1972 aviation accident in Spain

Aviaco Flight 331 was a repositioning flight from Madrid, Spain, to Gran Canaria, Spain. On July 6, 1972, the DC-8 crashed into the sea near Gando while attempting to land at Gran Canaria Airport. All ten crew members on board were killed.

== Aircraft ==
During the summer season, Aviaco leased aircraft from Iberia to operate charter flights. In the summer of 1972, one of these aircraft was the DC-8 Velázquez. It was one of the first three jet aircraft enter service in Spain, being delivered to Iberia in 1961.

== Accident ==
In the early morning of July 6, 1972, the flight was operated so that the aircraft could begin service from Gran Canaria with a charter flight to Hamburg, Germany, scheduled for the following day.

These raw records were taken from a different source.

Lemma tried_inv s num sender x sent nums :
  q1_inv s -> sender_ok sender body -> s_szx sender = szx -> attempts s num <= NonMaxRetransmit config ->
  (forall k, occurrences k nums <= bump num k (attempts s k)) ->
  Forall2 (upload_block body tag key szx (e_type request) remote) (lg_sent x) nums -> sent = zlen (lg_sent x) ->
  (forall m, head (lg_sent x) = Some m -> e_token m = e_token request) -> q1_inv (tried s num sender x sent).
Proof.
  intros Hi Hs Hz Hat Hocc Hf Hsent Hhead. destruct (qi_fixed _ Hi) as (Er & Ez & Et). split.
  - destruct (qi_ok _ Hi). split; cbn; try done. congruence.
  - done.
  - intros k. unfold tried. rewrite attempts_insert. pose proof (qi_attempts _ Hi k). unfold bump. case_decide; [subst; lia|lia].
  - apply Hi.
  - exists nums. split; [done|]. intros k. unfold tried. rewrite attempts_insert. apply Hocc.
  - done.
Qed.

Lemma sendBlock_inv s num s' err :
  q1_inv s -> q1_sender_ok body s0 -> sendBlock config s num = (s', err) ->
  q1_inv s' /\ s1_next s' = s1_next s /\ total s <= total s' /\ (err = None -> total s' = total s + 1).
Proof.
  intros Hi Hok0 E. unfold sendBlock in E. destruct (qi_fixed _ Hi) as (Er & Ez & Et). pose proof (qi_ok _ Hi) as Hok.
  rewrite (so1_count _ _ Hok), Ez in E. fold count in E.
  destruct (_ || _) eqn:Eg; [injection E as <- <-; split; [done|]; split_and!; done || lia|].
  apply orb_false_iff in Eg as [[E1 E2]%orb_false_iff E3]. assert (0 <= num < count) as Hnum by lia.
  assert (attempts s num <= NonMaxRetransmit config) as Hat by lia.
  destruct (Sender_Block_spec (s1_sender s) body num (so1_sender _ _ Hok)) as (sn & Hblk & Hsn & Esz);
    [by rewrite (so1_sender_szx _ _ Hok), Ez|]. rewrite (so1_sender_szx _ _ Hok), Ez in Hblk, Esz. rewrite Hblk in E.
  destruct (qi_sent _ Hi) as (nums & Hf & Hocc). destruct (qi_first _ Hi) as [Hsent Hhead].
  destruct (if 0 <? s1_sentRequests s then _ else _) as [x tok] eqn:Etok.
  assert (lg_sent x = lg_sent (s1_exchange s)) as Ex.
  { destruct (0 <? s1_sentRequests s); [|by injection Etok as <- _]. cbn in Etok. destruct (NewToken _). by injection Etok as <- _. }
  assert (forall k, occurrences k nums <= bump num k (attempts s k)) as Hocc1.
  { intros k. specialize (Hocc k). unfold bump. case_decide; lia. }
  destruct tok as [token|e]; cycle 1.
  { injection E as <- <-. fold (tried s num sn x (s1_sentRequests s)). rewrite total_tried by done. split; [|split_and!; done || lia].
    by apply (tried_inv _ _ _ _ _ nums); rewrite ?Ex. }
  destruct (part_block s token num Hi Hok0 Hnum) as (m & Ep & Hm & Htm). rewrite Ep in E.
  cbn [ExSend logged_exchange] in E. destruct (ExSend (lg_inner x) m) as [y e]. injection E as <- <-.
  fold (tried s num sn (mkLogged y (lg_sent x ++ [m])) (s1_sentRequests s + 1)). rewrite total_tried by done.
  split; [|split_and!; done || lia]. apply (tried_inv _ _ _ _ _ (nums ++ [num])); cbn [lg_sent]; rewrite ?Ex; try done.
  - intros k. rewrite occurrences_snoc. specialize (Hocc k). unfold bump. case_decide; lia.
  - by apply Forall2_app; [|constructor].
  - rewrite zlen_app. change (zlen [m]) with 1. lia.
  - intros m'. destruct (lg_sent (s1_exchange s)) as [|m1 l] eqn:El; [|by apply Hhead].
    intros [= <-]. change (zlen []) with 0 in Hsent. rewrite Hsent in Etok. cbn in Etok. injection Etok as _ <-. by rewrite Htm, Er.
Qed.
Lemma qc_ok_Open maxPayloads c others ctxErr token :
  qc_ok (c, others) -> qc_ok ((OpenQBlockExchange maxPayloads c ctxErr token).1, others).
Proof.
  intros Hc. unfold OpenQBlockExchange, reserveQBlockToken. destruct ctxErr; [done|]. destruct (zlen token =? 0); [done|].
  destruct (qc_ctx c) eqn:Hctx; [done|]. destruct (_ || (128 <=? _)) eqn:Ho; [done|]. apply orb_false_elim in Ho as [Hn Hlt].
  destruct (Z.leb_spec maxRetainedTokens (qc_retained c)); [done|]. cbn [fst].
  assert (qc_routes c !! token = None) as Hnone by (by destruct (qc_routes c !! token)).
  assert (qc_objects c !! fresh (dom (qc_objects c)) = None) as Hf by (apply not_elem_of_dom, is_fresh).
  set (id := fresh (dom (qc_objects c))) in *.
  destruct Hc as [[Hb He Ha] Hret Hoth Hlim Hact Hm Hj Has]; unfold tokens_held in *; cbn in *. split; unfold tokens_held; cbn; try done; try lia.
  - split; [apply binds_add; [done..|rewrite Hf; set_solver]| |rewrite table_sum_fresh, Ha by done; unfold is_open; cbn; lia].
    apply map_Forall_insert_2; [|done]. split; cbn; [done|set_solver|change (zlen []) with 0; lia].
  - rewrite table_size_fresh by done. lia.
Qed.

Lemma qc_ok_close c others id err : qc_ok (c, others) -> qc_ok (closeWithError c id err, others).
Proof.
  intros Hc. unfold closeWithError. destruct (qc_objects c !! id) as [r|] eqn:Hr; [|done]. destruct (ro_closed r) eqn:Ho; [done|].
  destruct Hc as [[Hb He Ha] Hret Hoth Hlim Hact Hm Hj Has]; unfold tokens_held in *; cbn in *.
  assert (route_ok r) as [Hcl Hop Hqu] by (by eapply He). split; unfold tokens_held; cbn; try done; try lia.
  - split; [apply (binds_remove _ _ _ r); [done..|cbn; set_solver]| |].
    + apply map_Forall_insert_2; [|done]. split; cbn; [done|done|]. change (zlen []) with 0. pose proof (zlen_nonneg (ro_messages r)). lia.
    + rewrite (table_sum_replace _ _ _ _ r), Ha by done. unfold is_open. cbn. rewrite Ho. lia.
  - rewrite (routes_size_remove _ (qc_objects c) id r) by done. lia.
Qed.

Lemma qc_ok_retire c others id token :
  qc_routes c !! token = Some id -> qc_ok (c, others) -> qc_ok (retireAliases c id token, others).
Proof.
  intros Ht Hc. unfold retireAliases. destruct (qc_objects c !! id) as [r|] eqn:Hr; [|done].
  destruct Hc as [[Hb He Ha] Hret Hoth Hlim Hact Hm Hj Has]; unfold tokens_held in *; cbn in *.
  assert (token ∈ ro_tokens r) as Hin by (apply Hb in Ht as (? & ? & ?); by simplify_eq).
  assert (route_ok r) as [Hcl Hop Hqu] by (by eapply He). split; unfold tokens_held; cbn; try done; try lia.
  - split; [apply (binds_remove _ _ _ r); [done..|set_solver|done]| |].
    + apply map_Forall_insert_2; [|done]. split; cbn; [|set_solver|done]. intros E. destruct (Hcl E) as [E' ->]. set_solver.
    + rewrite (table_sum_replace _ _ _ _ r), Ha by done. unfold is_open. cbn. lia.
  - rewrite (routes_size_remove _ (qc_objects c) id r) by (done || set_solver). lia.
Qed.

(** A change of the messages or of the context of a route. *)
Lemma qc_ok_same c others id r r' :
  qc_ok (c, others) -> qc_objects c !! id = Some r -> ro_tokens r' = ro_tokens r -> ro_closed r' = ro_closed r -> route_ok r' ->
  qc_ok (qc_with_routes c (qc_retained c) (qc_routes c) (<[id := r']> (qc_objects c)) (qc_activeRoutes c), others).
Proof.
  intros [Hr Hret Hoth Hlim Hact Hm Hj Has] Hid Ht Hc Hok. split; cbn in *; try done. by eapply routes_ok_same.
Qed.

Lemma qc_ok_route c others id r : qc_ok (c, others) -> qc_objects c !! id = Some r -> route_ok r.
Proof. intros Hc Hr. apply (routes_each _ _ _ (ok_routes _ Hc) _ _ Hr). Qed.

Lemma qc_ok_take c others id : qc_ok (c, others) -> qc_ok ((route_Receive c id).1, others).
Proof.
  intros Hc. unfold route_Receive. destruct (qc_objects c !! id) as [r|] eqn:Hr; [|done]. destruct (ro_messages r) as [|m ms] eqn:Hm; [done|].
  destruct (qc_ok_route _ _ _ _ Hc Hr) as [Hcl Hop Hqu]. eapply qc_ok_same; [done..|]. rewrite Hm, zlen_cons in Hqu.
  split; cbn; [|done|lia]. intros E. destruct (Hcl E). congruence.
Qed.

Lemma qc_ok_ctx_done c others id : qc_ok (c, others) -> qc_ok (route_ctx_done c id, others).
Proof.
  intros Hc. unfold route_ctx_done. destruct (qc_objects c !! id) as [r|] eqn:Hr; [|done].
  destruct (qc_ok_route _ _ _ _ Hc Hr) as [Hcl Hop Hqu]. by eapply qc_ok_same.
Qed.

Lemma qc_ok_response c others now m : qc_ok (c, others) -> qc_ok ((routeQBlockResponse c now m).1, others).
Proof.
  intros Hc. unfold routeQBlockResponse. case_match; [done|]. case_match; [|done].
  match goal with |- context [qc_objects _ !! ?i] => rename i into id end.
  assert (qc_ok (qBlockPeerProgress c now, others)) as Hc' by (by destruct Hc; split).
  destruct (qc_objects (qBlockPeerProgress c now) !! id) as [r|] eqn:Hr; [|done]. destruct (ro_closed r) eqn:Ho; [done|].
  destruct (qc_ok_route _ _ _ _ Hc' Hr) as [Hcl Hop Hqu]. case_match; cbn [fst]; [|by destruct Hc'; split].
  eapply qc_ok_same; [done..|]. split; cbn; [congruence|done|]. rewrite zlen_app, zlen_cons. change (zlen []) with 0. lia.
Qed.

(** ** Notifications *)

Lemma qc_ok_with_mids c others n mids :
  qc_ok (c, others) -> Z.of_nat (size mids) <= 4096 -> n = qc_retained c - Z.of_nat (size (qc_mids c)) + Z.of_nat (size mids) ->
  n <= maxRetainedTokens -> qc_ok (qc_with_mids c n mids, others).
Proof.
  intros [Hr Hret Hoth Hlim Hact Hm Hj Has] Hsize -> Hn. unfold tokens_held in *. split; unfold tokens_held; cbn in *; try done; lia.
Qed.

(** Entries chosen by a test leave a table. *)
Lemma table_size_drop {K A} `{Countable K} (P : K * A -> Prop) `{forall x, Decision (P x)} (m : gmap K A) :
  Z.of_nat (size (foldr delete m (filter P (map_to_list m)).*1)) = Z.of_nat (size m) - zlen (filter P (map_to_list m)).
Proof.
  rewrite table_size_foldr_delete; [by rewrite zlen_fmap| |].
  - apply NoDup_fmap_fst; [|apply NoDup_filter, NoDup_map_to_list]. intros k x y [_ Hx]%list_elem_of_filter [_ Hy]%list_elem_of_filter.
    apply elem_of_map_to_list in Hx, Hy. congruence.
  - intros k Hk. apply list_elem_of_fmap in Hk as ([? x] & -> & Hk). apply list_elem_of_filter in Hk as [_ Hk].
    exists x. by apply elem_of_map_to_list.
Qed.

Lemma qc_ok_drop c others (P : Z * (list byte * Z) -> Prop) `{forall x, Decision (P x)} :
  qc_ok (c, others) ->
  qc_ok (qc_with_mids c (qc_retained c - zlen (filter P (map_to_list (qc_mids c)))) (foldr delete (qc_mids c) (filter P (map_to_list (qc_mids c))).*1), others).
Proof.
  intros Hc. pose proof (zlen_nonneg (filter P (map_to_list (qc_mids c)))). pose proof (ok_mids _ Hc). pose proof (ok_limit _ Hc). cbn in *.
  apply qc_ok_with_mids; [done|rewrite ?table_size_drop; lia..].
Qed.

Lemma qc_ok_forget_mid c others mid x : qc_mids c !! mid = Some x -> qc_ok (c, others) -> qc_ok (forget_mid c mid, others).
Proof.
  intros Hx Hc. pose proof (ok_mids _ Hc). pose proof (ok_limit _ Hc). cbn in *. unfold forget_mid.
  apply qc_ok_with_mids; [done|rewrite ?(table_size_delete _ _ x) by done; lia..].
Qed.

Lemma qc_ok_remember allowed c others now mid m : qc_ok (c, others) -> qc_ok ((rememberQNotification allowed c now mid m).1, others).
Proof.
  intros Hc. unfold rememberQNotification. destruct allowed; [|done]. cbn [negb]. destruct (qc_ctx c); [done|]. cbv zeta.
  set (c1 := match qc_mids c !! mid with Some _ => forget_mid c mid | None => c end).
  assert (qc_ok (c1, others)) as H1 by (subst c1; case_match; eauto using qc_ok_forget_mid).
  assert (qc_mids c1 !! mid = None) as N1.
  { subst c1. destruct (qc_mids c !! mid) eqn:E; [|done]. cbn. apply lookup_delete_eq. }
  clearbody c1. destruct (is_q_notification m); [|done]. cbn [negb].
  set (c2 := if 4096 <=? Z.of_nat (size (qc_mids c1)) then _ else c1).
  assert (qc_ok (c2, others)) as H2 by (subst c2; case_match; auto using qc_ok_drop).
  assert (qc_mids c2 !! mid = None) as N2.
  { subst c2. case_match; [|done]. cbn. apply eq_None_not_Some. intros [x Hx]. apply lookup_foldr_delete_Some in Hx as [Hx _]. congruence. }
  clearbody c2. destruct (Z.leb_spec 4096 (Z.of_nat (size (qc_mids c2)))); [done|]. unfold reserveQBlockToken.
  destruct (Z.leb_spec maxRetainedTokens (qc_retained c2)); [done|]. cbn [fst].
  apply qc_ok_with_mids; [done|rewrite ?table_size_fresh by done; lia..].
Qed.

Lemma qc_ok_ack c others now mid m : qc_ok (c, others) -> qc_ok ((handleQNotificationAcknowledgement c now mid m).1, others).
Proof.
  intros Hc. unfold handleQNotificationAcknowledgement. destruct (negb _ && _); [done|]. destruct (qc_mids c !! mid) as [[token expires]|] eqn:E; [|done].
  pose proof (qc_ok_forget_mid _ _ _ _ E Hc). destruct (_ && _); cbn [fst]; [|done]. unfold forgetQNotificationToken. by apply qc_ok_drop.
Qed.

Lemma qc_ok_check c others m : qc_ok (c, others) -> qc_ok (checkQObservationCancellation c m, others).
Proof.
  intros Hc. unfold checkQObservationCancellation. repeat case_match; try done. unfold forgetQNotificationToken. by apply qc_ok_drop.
Qed.

(** ** Jobs *)

Lemma qc_ok_with_jobs c others jobs : qc_ok (c, others) -> Z.of_nat (size jobs) <= 128 -> qc_ok (qc_with_jobs c jobs, others).
Proof. intros [Hr Hret Hoth Hlim Hact Hm Hj Has] Hs. by split. Qed.

Lemma delete_size_le {K A} `{Countable K} (m : gmap K A) k n : Z.of_nat (size m) <= n -> Z.of_nat (size (delete k m)) <= n.
Proof.
  intros Hs. destruct (m !! k) eqn:E; [rewrite (table_size_delete _ _ _ E); lia|by rewrite delete_id].
Qed.

Lemma insert_size_le {K A} `{Countable K} (m : gmap K A) k x y : m !! k = Some y -> size (<[k := x]> m) = size m.
Proof. intros E. apply map_size_insert_Some. eauto. Qed.

Lemma qc_ok_schedule c others key deadline run : qc_ok (c, others) -> qc_ok ((conn_ScheduleQBlock c key deadline run).1, others).
Proof.
  intros Hc. pose proof (ok_jobs _ Hc). unfold conn_ScheduleQBlock. destruct (qc_ctx c); [done|]. destruct (qc_jobs c !! key) eqn:E.
  - case_match; [done|]. apply qc_ok_with_jobs; [done|]. by rewrite (insert_size_le _ _ _ _ E).
  - destruct (Z.leb_spec 128 (Z.of_nat (size (qc_jobs c)))); [done|]. apply qc_ok_with_jobs; [done|]. rewrite table_size_fresh by done. cbn in *; lia.
Qed.

Lemma qc_ok_delay c others key deadline : qc_ok (c, others) -> qc_ok (conn_DelayQBlock c key deadline, others).
Proof.
  intros Hc. pose proof (ok_jobs _ Hc). unfold conn_DelayQBlock. destruct (qc_jobs c !! key) eqn:E; [|done]. case_match; [|done].
  apply qc_ok_with_jobs; [done|]. by rewrite (insert_size_le _ _ _ _ E).
Qed.

Lemma qc_ok_work c others now : qc_ok (c, others) -> qc_ok ((runQBlockJobs c now).1, others).
Proof.
  intros Hc. pose proof (ok_jobs _ Hc). unfold runQBlockJobs. destruct (nextQBlockJob c) as [next job]. case_match; [|done].
  apply qc_ok_with_jobs; [done|]. by apply delete_size_le.
Qed.

(** ** Closing *)

Definition all_closed c : Prop := map_Forall (fun _ r => ro_closed r = true) (qc_objects c).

As the approach began, at approximately 1:50 a.m, the aircraft was flying at an altitude of about 2,500 feet and approximately 22 kilometers northeast of Gando when it crashed into the sea. Minutes earlier, it had maintained routine radio contact with the airport control tower without reporting any problems or anomalies.

At approximately 9:10 a.m. that same day, the Air Ministry's search and rescue services located the wreckage of the aircraft on the seabed at a depth of more than 1,500 meters. The black box was never recovered. All ten crew members on board died.

== Cause ==
The official cause of the accident was never determined because the flight recorder was not recovered, owing to the difficulty of accessing the deep-water wreckage site.

One media outlet covering the accident quoted a witness who said the aircraft had crashed into the sea at high speed.